Ich bin kein Zentralist, sondern ein Dezentralist – ein Vertreter der Kommunalpolitik. Über den Flächenfaktor im Finanzausgleich wird man reden müssen, weil sich die Probleme neu stellen. Manche Landkreise und Städte haben steigende Bevölkerungszahlen. Dafür leiden viele Regionen, vor allem im Osten und Süden Niedersachsens, unter einem starken Rückgang der Bevölkerung. Denen müssen wir künftig mehr helfen, die starken Städte und die starken Landkreise.

Aber Geld allein löst dort die Probleme auch nicht, wenn es nicht zu Veränderungen kommt und die Infrastruktur nicht angepasst wird, oder?

Nur Schrumpfen ist keine Antwort, die schwachen Regionen brauchen eine regionale Entwicklungsperspektive. Das Land muss diese Diskussion führen. Die gegenwärtige Landesregierung aber blendet die Probleme aus, sie verwaltet eine konzeptionellen Stillstand.

Unabhängig von allen Sachthemen stellen Demoskopen fest: Ministerpräsident David McAllister ist populärer als Sie. Wie wollen Sie gegen ihn punkten? In Umfragen gibt es keine Wechselstimmung...

Herr McAllister mag populär sein, aber darüber mache ich mir keine Gedanken. Wenn ich im Lande unterwegs bin, stoße ich durchweg auf freundliche und offene Menschen. In Ostfriesland ebenso wie im Eichsfeld. Ob es nun eine Wechselstimmung gibt oder nicht – die Umfragen zeigen jedenfalls, dass es für einen Regierungswechsel in Niedersachsen gut aussieht, mit einer klaren Mehrheit für Rot-Grün. Die Regierung McAllister hat keine Perspektive.

Kann das Thema Christian Wulff der SPD im Wahlkampf noch nutzen?

Mein Gegner heißt McAllister, nicht Wulff. Allerdings bekommt McAllister von uns Gegenwind, wo er das „System Wulff“ fortsetzt – etwa beim Club 2013, bei der Pflege eines exklusiven Kreises von Wirtschaftsleuten, die für die CDU spenden und als Gegenleistung regelmäßig in Kontakt mit Mitgliedern der Regierung treten können. Das ist eine nicht akzeptable Nähe von Partei- und Wirtschaftsinteressen. Das haben Sie gesagt. Ich will saubere Verhältnisse in Niedersachsen, die wir derzeit leider nicht haben.

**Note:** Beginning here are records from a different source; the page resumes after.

(* ===== verification/UserSpace.v ===== *)
(** * The memory of a process, as the file system sees it

    The reference copies of VmCopy are an instance of the interface that fs.c's
    model uses; [copyout], [copyin] and [copyinstr] of kernel/vm.c implement
    them on the page tables. *)
From Stdlib Require Import ZArith Lia.
From stdpp Require Import prelude gmap strings.
From S2P Require Import Prelude Bytes Param Str UserMem Riscv PhysMem Kalloc Vm VmSpec VmMap VmGrow VmCopy VmTheorems Fs FsRw.

#[local] Opaque memset st64 memmove.

(** The process with address space [D]. *)
Definition vm_mem (D : gmap Z Z) : UserMem mem := {|
  ucopyout m va l := acopyout D m va l;
  ucopyin m va n := acopyin D m va n;
  ucopyinstr m va n := acopyinstr D m va n
|}.

Lemma length_acopyin D m va n l : acopyin D m va n = (l, true) → length l = n.
Proof.
  revert va l. induction n as [|n IH]; intros va l; cbn [acopyin]; [by intros [= <-]|].
  destruct (utrans D PTE_V va); [|done]. destruct (acopyin D m (va + 1) n) as [l' ok] eqn:E.
  intros [= <- ->]. cbn [length]. f_equal. by eapply IH.
Qed.

Lemma vm_mem_laws D : @UserMemLaws mem (vm_mem D).
Proof.
  split; cbn [ucopyout ucopyin vm_mem].
  - intros m dst a b _ _. apply acopyout_app.
  - done.
  - intros m src n1 n2 l _ _ Hl. pose proof (length_acopyin _ _ _ _ _ Hl) as Hlen. split; [done|].
    rewrite acopyin_app in Hl. destruct (acopyin D m src n1) as [l1 []] eqn:E1; [|done].
    destruct (acopyin D m (src + Z.of_nat n1) n2) as [l2 ok2] eqn:E2. injection Hl as <- ->.
    pose proof (length_acopyin _ _ _ _ _ E1) as Hl1. split; f_equal.
    + by rewrite take_app_length'.
    + by rewrite drop_app_length'.
Qed.

(** C19: [copyout] writes exactly the bytes the reference copy does, page table
    walk by page table walk: it returns 0 when every byte goes to a page the
    user may write, else -1 after the bytes before the first such page; the
    page tables and free pages are untouched. *)
Theorem copyout_correct kend s L T D root va src :
  KERNBASE ≤ kend → aspace kend s L T D root → user_pages kend L T D → 0 ≤ va < 18446744073709551616 →
  let '(m', ok) := @ucopyout _ (vm_mem D) (k_mem s) va src in
  copyout root va src s = Ret (if ok then 0 else -1) (kset_mem m' s) ∧ aspace kend (kset_mem m' s) L T D root.
Proof. intros Hend Has Hu Hva. apply (copyout_loop_spec kend Hend); (done || lia). Qed.

(** [copyin] reads the bytes the reference copy does, and returns 0 if and
    only if every byte is in a page the user may access. *)
Theorem copyin_correct kend s L T D root va len :
  KERNBASE ≤ kend → aspace kend s L T D root → user_pages kend L T D → 0 ≤ va < 18446744073709551616 → 0 ≤ len →
  let '(l, ok) := @ucopyin _ (vm_mem D) (k_mem s) va (Z.to_nat len) in
  copyin root va len s = Ret (l, if ok then 0 else -1) s.
Proof.
  intros Hend Has Hu Hva Hlen. cbn [ucopyin vm_mem]. unfold copyin.
  rewrite (copyin_loop_spec kend Hend _ s L T D root va len) by (done || lia). by destruct (acopyin _ _ _ _).
Qed.

(** C34: [copyinstr] returns 0 exactly when a null byte is among the first [max]
    bytes at [va] and every byte up to it is accessible; what it stores is then
    the string with its null byte. *)
Theorem copyinstr_correct kend s L T D root va max :
  KERNBASE ≤ kend → aspace kend s L T D root → user_pages kend L T D → 0 ≤ va < 18446744073709551616 → 0 ≤ max →
  ∃ l r, copyinstr root va max s = Ret (l, r) s ∧
    match @ucopyinstr _ (vm_mem D) (k_mem s) va (Z.to_nat max) with Some l' => l = l' ∧ r = 0 | None => r = -1 end.
Proof. intros Hend Has Hu Hva Hlen. apply (copyinstr_loop_spec kend Hend _ s L T D root); (done || lia). Qed.

Lemma process_pages L T D :
  (∀ v, is_Some (D !! v) ↔ 0 ≤ v < 1) → owns demo_kend L T D (vrange 0 1) → user_pages demo_kend L T D.
Proof.
  intros Hdom Hown. split.
  - intros v e He. assert (0 ≤ v < 1) by (apply Hdom; eauto). change (NVPN / 2) with 67108864. lia.
  - intros v e He _. assert (0 ≤ v < 1) as Hv by (apply Hdom; eauto). assert (v = 0) as -> by lia.
    apply (ow_page _ _ _ _ _ Hown). cbn. rewrite He. left.
Qed.

Lemma copyout_correct_witness : ∃ s root r s', copyout root 100 [1; 2; 3] s = Ret r s'.
Proof.
  destruct demo_process as (s & L & T & D & root & Has & Hdom & Hmap & Hown).
  pose proof (copyout_correct demo_kend s L T D root 100 [1; 2; 3] demo_kend_ok Has (process_pages L T D Hdom Hown) ltac:(lia)) as Hc.
  destruct (@ucopyout _ (vm_mem D) (k_mem s) 100 [1; 2; 3]) as [m' ok]. destruct Hc as [Hc _].
  exists s, root, (if ok then 0 else -1), (kset_mem m' s). exact Hc.
Defined.

Lemma copyin_correct_witness : ∃ s root l r, copyin root 4090 10 s = Ret (l, r) s.
Proof.
  destruct demo_process as (s & L & T & D & root & Has & Hdom & Hmap & Hown).
  pose proof (copyin_correct demo_kend s L T D root 4090 10 demo_kend_ok Has (process_pages L T D Hdom Hown) ltac:(lia) ltac:(lia)) as Hc.
  destruct (@ucopyin _ (vm_mem D) (k_mem s) 4090 (Z.to_nat 10)) as [l ok].
  exists s, root, l, (if ok then 0 else -1). exact Hc.
Defined.

Lemma copyinstr_correct_witness : ∃ s root l r, copyinstr root 0 128 s = Ret (l, r) s.
Proof.
  destruct demo_process as (s & L & T & D & root & Has & Hdom & Hmap & Hown).
  destruct (copyinstr_correct demo_kend s L T D root 0 128 demo_kend_ok Has (process_pages L T D Hdom Hown) ltac:(lia) ltac:(lia)) as (l & r & Hc & _).
  exists s, root, l, r. exact Hc.
Defined.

Und was setzen Sie dem entgegen? Wann präsentieren Sie ihre Mannschaft?

Nach der Sommerpause. Schritt für Schritt, ich will den Spannungsbogen erhalten.

Gehört Doris Schröder-Köpf zu Ihren Ministerkandidaten?

Ich habe mich gefreut, dass sie sich landespolitisch engagieren will. Ich mische mich da nicht ein. Und über Ministerkandidaten äußere ich mich jetzt noch nicht.